—Bob –soltó mi amigo Tom, con el brazo encima de la mesa, y me miró suplicante—. ¿Qué coño importa quién sea el último en acabarse una lata de birra?
Agarré el hacha con las dos manos. Aquella era un hacha enorme que mi padre guardaba en el sótano para cortar leña en situaciones urgentes como esta.
—Tom —le dije, intentando hacerle ver la importancia de aquel acto—, esta es una apuesta. El último en beberse su cerveza pierde un brazo. Y una apuesta es una apuesta. Aquí y en todos los sitios. Tú has perdido. Y si yo no puedo confiar en tu palabra, tampoco podré confiar en la del vecino, ni en la del vecino del vecino del vecino. Y, entonces, ya no podré confiar en nadie. Y si no puedo confiar en nadie, ya te has cargado toda nuestra sociedad. Y reinará el caos.
En la mesa de al lado tenía todo listo. Vendas, alcohol y una neverita de camping llena de hielo.
A nuestro alrededor, Max, mi perro, un enorme San Bernardo, no paraba de molestar, dando saltos y moviéndose de un lado a otro. Hacía meses que estaba nervioso.
Tras el accidente, el espíritu de mi padre se había reencarnado en aquel chucho, que apareció esperándonos en la puerta de casa justo el día que volvimos del cementerio después de enterrarle.
Tom, pálido, agachó la cabeza.
Miré por la ventana. En la calle seguía nevando.
—Sí. Vale —balbució Tom—. Una apuesta es una apuesta. Pero lo que hagas hoy con tus amigos, también determinará el orden del universo y te perseguirá toda la vida… Quieras o no…
—Sí. Comprendo —dije muy seguro.
—Voy a perder el brazo, Bob…
—No, Tom. No vas a perder tu brazo. Te lo prometo.
—¿Y si dejamos todo esto para otro día? ¿Eh? —soltó.
Levanté el hacha con las dos manos.
Me eché hacia atrás. Y le dije que no mirara.

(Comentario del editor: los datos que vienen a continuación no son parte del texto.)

(* ===== verification/Window.v ===== *)
(** * The packet number window

    Models [src/src/window.rs]: [SeqNumWindow], the 128-entry sliding window
    that detects duplicate packet numbers.  The theorems relate the bitmap to
    the list of numbers inserted so far. *)

From S2P Require Import Prelude.
From S2P Require Import Error.

Module SeqNumWindow.

Definition SEQ_NUM_WINDOW_SIZE : Z := 128.

(** [lower] is a [u64] and [window] a [u128]. *)
Record SeqNumWindow := mkWindow { lower : Z; window : Z }.

Definition default : SeqNumWindow := mkWindow 0 0.

(** [self.lower.saturating_add(SEQ_NUM_WINDOW_SIZE) - 1] *)
Definition upper (w : SeqNumWindow) : Z := sat_add64 (lower w) SEQ_NUM_WINDOW_SIZE - 1.

(** [u128::checked_shl] with [unwrap_or(0)], and the panicking [1_u128 << n]. *)
Definition checked_shl128 (x n : Z) : Z := if n <? 128 then wrap 128 (Z.shiftl x n) else 0.
Definition bit128 (n : Z) : res Z := if n <? 128 then Ok (Z.shiftl 1 n) else Panic.

Definition insert (w : SeqNumWindow) (seq : Z) : res SeqNumWindow :=
  if seq <? lower w then Ok w
  else
    w1 ← (if upper w <? seq then
            let diff := seq - upper w in
            l ← add64 (lower w) diff;
            mret (mkWindow l (checked_shl128 (window w) (wrap 32 diff)))
          else Ok w);
    d ← sub64 (upper w1) seq;
    mask ← bit128 d;
    mret (mkWindow (lower w1) (Z.lor (window w1) mask)).

Definition contains (w : SeqNumWindow) (seq : Z) : res bool :=
  if upper w <? seq then Ok false
  else if seq <? lower w then Ok true
  else
    d ← sub64 (upper w) seq;
    mask ← bit128 d;
    mret (negb (Z.land (window w) mask =? 0)).

(** Inserting a list of numbers, first one first. *)
Fixpoint insert_all (w : SeqNumWindow) (h : list Z) : res SeqNumWindow :=
  match h with
  | [] => Ok w
  | x :: h' => w' ← insert w x; insert_all w' h'
  end.

(** ** The abstract window

    [top h] is the largest number of [h], 127 at least since the window starts
    at zero.  Numbers more than 127 below it have left the window. *)

Definition top (h : list Z) : Z := foldr Z.max 127 h.

(** A number advances the window by less than [2 ^ 32]. *)
Definition close (h : list Z) (x : Z) : Prop := 0 <= x < 2 ^ 62 /\ x < top h + 2 ^ 32.

(** [tracks w h]: the bitmap [w] represents the numbers [h], newest first. *)
Definition tracks (w : SeqNumWindow) (h : list Z) : Prop :=
  lower w = top h - 127 /\ 0 <= window w /\ top h < 2 ^ 62 /\
  forall i, 0 <= i -> Z.testbit (window w) i = true <-> i < 128 /\ top h - i ∈ h.

Lemma top_ge h : 127 <= top h.
Proof. unfold top. induction h; cbn; lia. Qed.

Lemma top_upper h x : x ∈ h -> x <= top h.
Proof. unfold top. induction 1; cbn; lia. Qed.

Lemma top_of_app h k : top (h ++ k) = Z.max (top h) (top k).
Proof.
  induction h as [|x h IH]; cbn [app]; [pose proof (top_ge k); unfold top at 2; cbn; lia|].
  unfold top in *. cbn [foldr]. lia.
Qed.

Lemma top_rev h : top (rev h) = top h.
Proof.
  induction h as [|x h IH]; [done|]. cbn [rev]. rewrite top_of_app, IH.
  pose proof (top_ge h). unfold top in *. cbn [foldr]. lia.
Qed.

Lemma tracks_upper w h : tracks w h -> upper w = top h.
Proof.
  intros (Hl & _ & Ht & _). unfold upper, sat_add64, SEQ_NUM_WINDOW_SIZE. rewrite Hl. lia.
Qed.

Lemma bit128_ok d : d < 128 -> bit128 d = Ok (Z.shiftl 1 d).
Proof. intros. unfold bit128. zcase; [done|lia]. Qed.

Lemma testbit_bit d i : 0 <= d -> 0 <= i -> Z.testbit (Z.shiftl 1 d) i = (d =? i).
Proof. intros. rewrite Z.shiftl_1_l. by apply Z.pow2_bits_eqb. Qed.

Lemma checked_shl128_bits x n i : 0 <= n -> 0 <= i ->
  Z.testbit (checked_shl128 x n) i = (i <? 128) && (n <=? i) && Z.testbit x (i - n).
Proof.
  intros Hn Hi. unfold checked_shl128, wrap. destruct (Z.ltb_spec n 128) as [H|H].
  - rewrite Z.testbit_mod_pow2 by lia. rewrite Z.shiftl_spec by done.
    destruct (Z.leb_spec n i); [by rewrite andb_true_r|].
    rewrite Z.testbit_neg_r by lia. by rewrite !andb_false_r.
  - rewrite Z.bits_0. zcase; try done; lia.
Qed.

Lemma checked_shl128_nonneg x n : 0 <= checked_shl128 x n.
Proof. unfold checked_shl128, wrap. zcase; [apply Z.mod_pos_bound|]; lia. Qed.

Lemma contains_tracks w h x : tracks w h -> 0 <= x ->
  contains w x = Ok (if x <? top h - 127 then true else bool_decide (x ∈ h)).
Proof.
  intros HR Hx. pose proof (tracks_upper _ _ HR) as Hu. destruct HR as (Hl & Hw & Ht & Hb).
  unfold contains. rewrite Hu, Hl. pose proof (top_ge h).
  destruct (Z.ltb_spec (top h) x) as [Hgt|Hle].
  { destruct (Z.ltb_spec x (top h - 127)); [lia|]. rewrite bool_decide_eq_false_2; [done|].
    intros Hin. apply top_upper in Hin. lia. }
  destruct (Z.ltb_spec x (top h - 127)); [done|].
  rewrite sub64_ok by lia. cbn. rewrite bit128_ok by lia. cbn. f_equal.
  apply eq_true_iff_eq. rewrite bool_decide_eq_true, negb_true_iff, Z.eqb_neq.
  trans (Z.testbit (window w) (top h - x) = true).
  - split.
    + intros Hne. apply not_false_iff_true. intros Hf. apply Hne, Z.bits_inj'.
      intros i Hi. rewrite Z.land_spec, testbit_bit, Z.bits_0 by lia.
      destruct (Z.eqb_spec (top h - x) i) as [<-|]; [by rewrite Hf|apply andb_false_r].
    + intros Ht' Hz. assert (Z.testbit (Z.land (window w) (Z.shiftl 1 (top h - x))) (top h - x) = true)
        as Hc; [|by rewrite Hz, Z.bits_0 in Hc].
      rewrite Z.land_spec, Ht', testbit_bit, Z.eqb_refl by lia. done.
  - rewrite Hb, Z.sub_sub_distr, Z.sub_diag by lia. intuition lia.
Qed.

Lemma tracks_default : tracks default [].
Proof.
  split_and!; cbn; try lia. intros i Hi. rewrite Z.bits_0. split; [done|].
  intros [_ Hin]. by apply elem_of_nil in Hin.
Qed.

Lemma insert_tracks w h x : tracks w h -> close h x ->
  exists w', insert w x = Ok w' /\ tracks w' (x :: h).
Proof.
  intros HR [Hx Hc]. pose proof (tracks_upper _ _ HR) as Hu. pose proof HR as (Hl & Hw & Ht & Hb).
  pose proof (top_ge h). unfold insert. rewrite Hu, Hl.
  destruct (Z.ltb_spec x (top h - 127)) as [Hlow|Hlow].
  { exists w. split; [done|]. split_and!; cbn [top foldr]; fold (top h);
      rewrite ?Z.max_r by lia; try done.
    intros i Hi. rewrite Hb by done. split.
    - intros [? Hin]. split; [done|]. by right.
    - intros [? Hin]. split; [done|]. apply elem_of_cons in Hin. destruct Hin; [lia|done]. }
  set (w1 := if top h <? x then _ else _).
  assert (exists W, w1 = Ok (mkWindow (Z.max x (top h) - 127) W) /\ 0 <= W /\
    forall i, 0 <= i -> Z.testbit W i = true <-> i < 128 /\ Z.max x (top h) - i ∈ h)
    as (W & -> & HW & HWb).
  { subst w1. destruct (Z.ltb_spec (top h) x) as [Hgt|Hle].
    - rewrite add64_ok by lia. cbn [mbind outcome_bind mret outcome_ret].
      rewrite Z.max_l by lia. exists (checked_shl128 (window w) (wrap 32 (x - top h))).
      split; [do 2 f_equal; lia|]. split; [apply checked_shl128_nonneg|].
      intros i Hi. unfold wrap. rewrite Z.mod_small by lia. rewrite checked_shl128_bits by lia.
      destruct (Z.ltb_spec i 128); cbn; [|intuition lia].
      destruct (Z.leb_spec (x - top h) i); cbn.
      + rewrite Hb by lia. replace (top h - (i - (x - top h))) with (x - i) by lia. intuition lia.
      + split; [done|]. intros [_ Hin]. apply top_upper in Hin. lia.
    - rewrite Z.max_r by lia. exists (window w). destruct w as [lo wi]. cbn in *. by subst. }
  cbn [mbind outcome_bind upper lower window].
  assert (upper (mkWindow (Z.max x (top h) - 127) W) = Z.max x (top h)) as ->.
  { unfold upper, sat_add64, SEQ_NUM_WINDOW_SIZE. cbn. lia. }
  rewrite sub64_ok by lia. cbn. rewrite bit128_ok by lia. cbn. eexists. split; [done|].
  split_and!; cbn [top foldr lower window]; fold (top h); [done| |lia|].
  - apply Z.lor_nonneg. split; [done|]. apply Z.shiftl_nonneg. lia.
  - intros i Hi. rewrite Z.lor_spec, testbit_bit, orb_true_iff, HWb, Z.eqb_eq by lia.
    rewrite elem_of_cons. intuition lia.
Qed.

(** The history [h] (oldest first) extends [past] (newest first) by close
    numbers only. *)
Fixpoint close_run (past h : list Z) : Prop :=
  match h with
  | [] => True
  | x :: h' => close past x /\ close_run (x :: past) h'
  end.

Lemma insert_all_tracks h : forall w past, tracks w past -> close_run past h ->
  exists w', insert_all w h = Ok w' /\ tracks w' (rev h ++ past).
Proof.
  induction h as [|x h IH]; intros w past HR Hc; cbn [insert_all]; [by exists w|].
  destruct Hc as [Hx Hc]. destruct (insert_tracks w past x HR Hx) as (w1 & -> & HR1).
  destruct (IH w1 (x :: past) HR1 Hc) as (w2 & Hw2 & HR2). exists w2. split; [done|].
  cbn [rev]. by rewrite <- app_assoc.
Qed.

(** ** Numbers stay seen *)

Lemma land_bit x d : 0 <= d -> negb (Z.land x (Z.shiftl 1 d) =? 0) = Z.testbit x d.
Proof.
  intros Hd. destruct (Z.testbit x d) eqn:E.
  - apply negb_true_iff, Z.eqb_neq. intros H0. apply (f_equal (fun y => Z.testbit y d)) in H0.
    rewrite Z.land_spec, testbit_bit, Z.eqb_refl, E, Z.bits_0 in H0 by done. done.
  - apply negb_false_iff, Z.eqb_eq. apply Z.bits_inj'. intros i Hi.
    rewrite Z.land_spec, testbit_bit, Z.bits_0 by done. destruct (Z.eqb_spec d i) as [->|]; [by rewrite E|by rewrite andb_false_r].
Qed.

Lemma contains_true w x : contains w x = Ok true <->
  x <= upper w /\ (x < lower w \/ (upper w - x < 128 /\ Z.testbit (window w) (upper w - x) = true)).
Proof.
  unfold contains. destruct (Z.ltb_spec (upper w) x); [split; [done|lia]|].
  destruct (Z.ltb_spec x (lower w)); [split; [intros _; lia|done]|].
  rewrite sub64_ok by done. cbn. unfold bit128. destruct (Z.ltb_spec (upper w - x) 128); cbn.
  - rewrite land_bit by lia. split; [intros [= ->]; split; [lia|by right]|intros [_ [?|[_ ->]]]; [lia|done]].
  - split; [done|lia].
Qed.

Lemma upper_bounds w : lower w < U64 -> lower w - 1 <= upper w <= lower w + 127 /\ upper w <= U64 - 2.
Proof. unfold upper, sat_add64, SEQ_NUM_WINDOW_SIZE, U64. lia. Qed.

(** Setting the bit of a number in the window. *)
Lemma set_bit_seen w seq : seq <= upper w -> upper w - seq < 128 ->
  let w' := mkWindow (lower w) (Z.lor (window w) (Z.shiftl 1 (upper w - seq))) in
  contains w' seq = Ok true /\ forall x, contains w x = Ok true -> contains w' x = Ok true.
Proof.
  intros Hs Hd w'. assert (upper w' = upper w) as Eu by done. split.
  - apply contains_true. rewrite Eu. cbn [w' window lower]. split; [done|]. right. split; [done|].
    rewrite Z.lor_spec, testbit_bit, Z.eqb_refl by lia. apply orb_true_r.
  - intros x. rewrite !contains_true, Eu. cbn [w' window lower].
    intros [Hx [?|[Hb1 Hb2]]]; split; [done|by left|done|right]. split; [done|]. by rewrite Z.lor_spec, Hb2.
Qed.

(** Moving the window up. *)
Lemma shift_seen w d x : lower w + d < U64 -> 0 <= d -> upper w + d <= U64 - 2 -> upper w = lower w + 127 ->
  let w' := mkWindow (lower w + d) (checked_shl128 (window w) (wrap 32 d)) in
  contains w x = Ok true -> contains w' x = Ok true.
Proof.
  intros Hl Hd Hu Eu w'. assert (upper w' = upper w + d) as Eu'.
  { unfold w', upper, sat_add64, SEQ_NUM_WINDOW_SIZE, U64 in *. cbn [lower] in *. lia. }
  rewrite !contains_true, Eu'. cbn [w' window lower].
  intros [Hx Hb]. split; [lia|]. destruct (Z.lt_ge_cases x (lower w + d)) as [|Hx2]; [by left|right].
  destruct Hb as [?|[Hb1 Hb2]]; [lia|].
  split; [lia|]. rewrite checked_shl128_bits; [|unfold wrap; apply Z.mod_pos_bound; lia|lia].
  replace (wrap 32 d) with d by (unfold wrap; rewrite Z.mod_small; lia).
  replace (upper w + d - x - d) with (upper w - x) by lia. rewrite Hb2. by zcase; try lia.
Qed.

(** A number that has been inserted, or was seen before, is seen afterwards. *)
Lemma insert_seen w seq w' : lower w < U64 -> insert w seq = Ok w' ->
  lower w' < U64 /\ contains w' seq = Ok true /\ forall x, contains w x = Ok true -> contains w' x = Ok true.
Proof.
  intros Hw. pose proof (upper_bounds w Hw) as Hu. unfold insert. destruct (Z.ltb_spec seq (lower w)) as [Hl|Hl].
  { intros [= <-]. split_and!; [done| |done]. apply contains_true. lia. }
  destruct (Z.ltb_spec (upper w) seq) as [Hgt|Hle]; cbn [mbind outcome_bind].
  - destruct (add64 (lower w) (seq - upper w)) as [l| |] eqn:El; cbn [mbind outcome_bind mret outcome_ret]; try done.
    apply add64_inv in El as [-> Hl2].
    set (w1 := mkWindow _ _). assert (lower w1 < U64) as H1 by (unfold U64; cbn; lia).
    pose proof (upper_bounds w1 H1) as Hu1. unfold sub64. destruct (Z.leb_spec seq (upper w1)) as [Hs|]; [|done].
    cbn [mbind outcome_bind]. unfold bit128. destruct (Z.ltb_spec (upper w1 - seq) 128) as [Hd|]; [|done]. intros [= <-].
    destruct (set_bit_seen w1 seq Hs Hd) as [Hc Hm]. split_and!; [done|done|]. intros x Hx. apply Hm, shift_seen; try done.
    all: unfold U64 in *; cbn [w1 lower] in *; try lia.
    unfold upper, sat_add64, SEQ_NUM_WINDOW_SIZE in *. cbn [w1 lower] in *. lia.
  - unfold sub64. destruct (Z.leb_spec seq (upper w)) as [Hs|]; [|done].
    cbn [mbind outcome_bind]. unfold bit128. destruct (Z.ltb_spec (upper w - seq) 128) as [Hd|]; [|done]. intros [= <-].
    by destruct (set_bit_seen w seq Hs Hd).
Qed.

End SeqNumWindow.

Import SeqNumWindow.

(** C18.  Duplicate detection is exact inside the window: after any sequence of
    insertions that advance it by less than [2 ^ 32], no operation panics and a
    number is reported as seen exactly when it was inserted or is more than 127
    below the largest one. *)
Theorem window_refines_history h x :
  close_run [] h -> 0 <= x ->
  exists w, insert_all default h = Ok w /\
    contains w x = Ok (if x <? top h - 127 then true else bool_decide (x ∈ h)).
Proof.
  intros Hc Hx. destruct (insert_all_tracks h _ _ tracks_default Hc) as (w & Hw & HR).
  exists w. split; [done|]. rewrite (contains_tracks _ _ _ HR Hx). rewrite app_nil_r.
  rewrite top_rev. f_equal. destruct (x <? _); [done|]. apply bool_decide_ext.
  by rewrite !list_elem_of_In, <- in_rev.
Qed.

Lemma window_refines_history_witness :
  exists w, insert_all default [3; 200; 100] = Ok w /\ contains w 100 = Ok true.
Proof.
  apply (window_refines_history [3; 200; 100] 100); [|lia].
  cbn [close_run]. unfold close, top. cbn [foldr]. lia.
Defined.

(** The shift amount is truncated to 32 bits: a number [2 ^ 32] beyond the
    window leaves the bitmap unshifted, so that a number never inserted is
    reported as seen. *)
Theorem window_shift_truncated :
  exists w, insert_all default [100; 127 + 2 ^ 32] = Ok w /\
    contains w (100 + 2 ^ 32) = Ok true /\ lower w <= 100 + 2 ^ 32.
Proof.
  exists (mkWindow (2 ^ 32) (Z.lor (2 ^ 27) 1)). split; [vm_compute; reflexivity|].
  split; [vm_compute; reflexivity|]. cbn [lower]. lia.
Qed.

Después del golpe, vi a través de la ventana cómo todos los pájaros que había en la calle se desbandaban de repente.
Dos minutos después salí corriendo a la calle.
Nevaba con fuerza.
Subí la puerta del garaje. Saqué marcha atrás el viejo Ford de mi padre y lo dejé aparcado en la acera con el motor encendido.
Luego volví corriendo a casa a por Tom.
Tom, todavía al lado de la mesa, llevaba la herida envuelta en un enorme trapo, a la altura del codo, atado con una goma que habíamos encontrado en la cocina para evitar la hemorragia.
El trozo de brazo cortado había saltado al suelo tras el golpe.
Con la rapidez de una gran emergencia, dispuesto a cumplir mi palabra, saqué a mi amigo de casa. Lo ayudé a entrar en el coche.
Luego volví a por el brazo.
El plan era irnos entonces al hospital para que allí se lo cosieran.
Pero, justo al abrir la puerta, Max salió en tromba, juguetón, con el brazo de Tom en la boca, como si fuera un hueso. Y corrió calle abajo.
A papá, cuando estaba vivo, también le encantaba fastidiarnos jugando a escondernos cosas.
—¡Max! —grité—. ¡Max!
Pero Max no paraba.
Tom bajó la ventanilla del coche y gritó:
—¡Bob! ¡Se escapa! ¡Se escapa!
Recordé entonces el viejo rifle que guardaba mi padre en el salón y corrí a por él.
De nuevo en la calle apunté con el arma a Max, que huía, rápido como un demonio, perdiéndose entre las casas nevadas.
Algo dentro de mí me decía que no podía pegarle un tiro.
No. Dentro de aquel chucho estaba el espíritu de mi padre. Y si disparas a tu propio padre… ¿Qué nos queda después?
Pero también le había prometido a Tom que recuperaría su brazo. Y una promesa es una promesa.
Levanté la vista hacia el cielo nublado.
La tormenta no amainaba.
Y yo, mientras, con el rifle entre las manos, seguía intentando mantener el frágil orden del universo, hasta que otra vez volviéramos a tener la situación bajo control.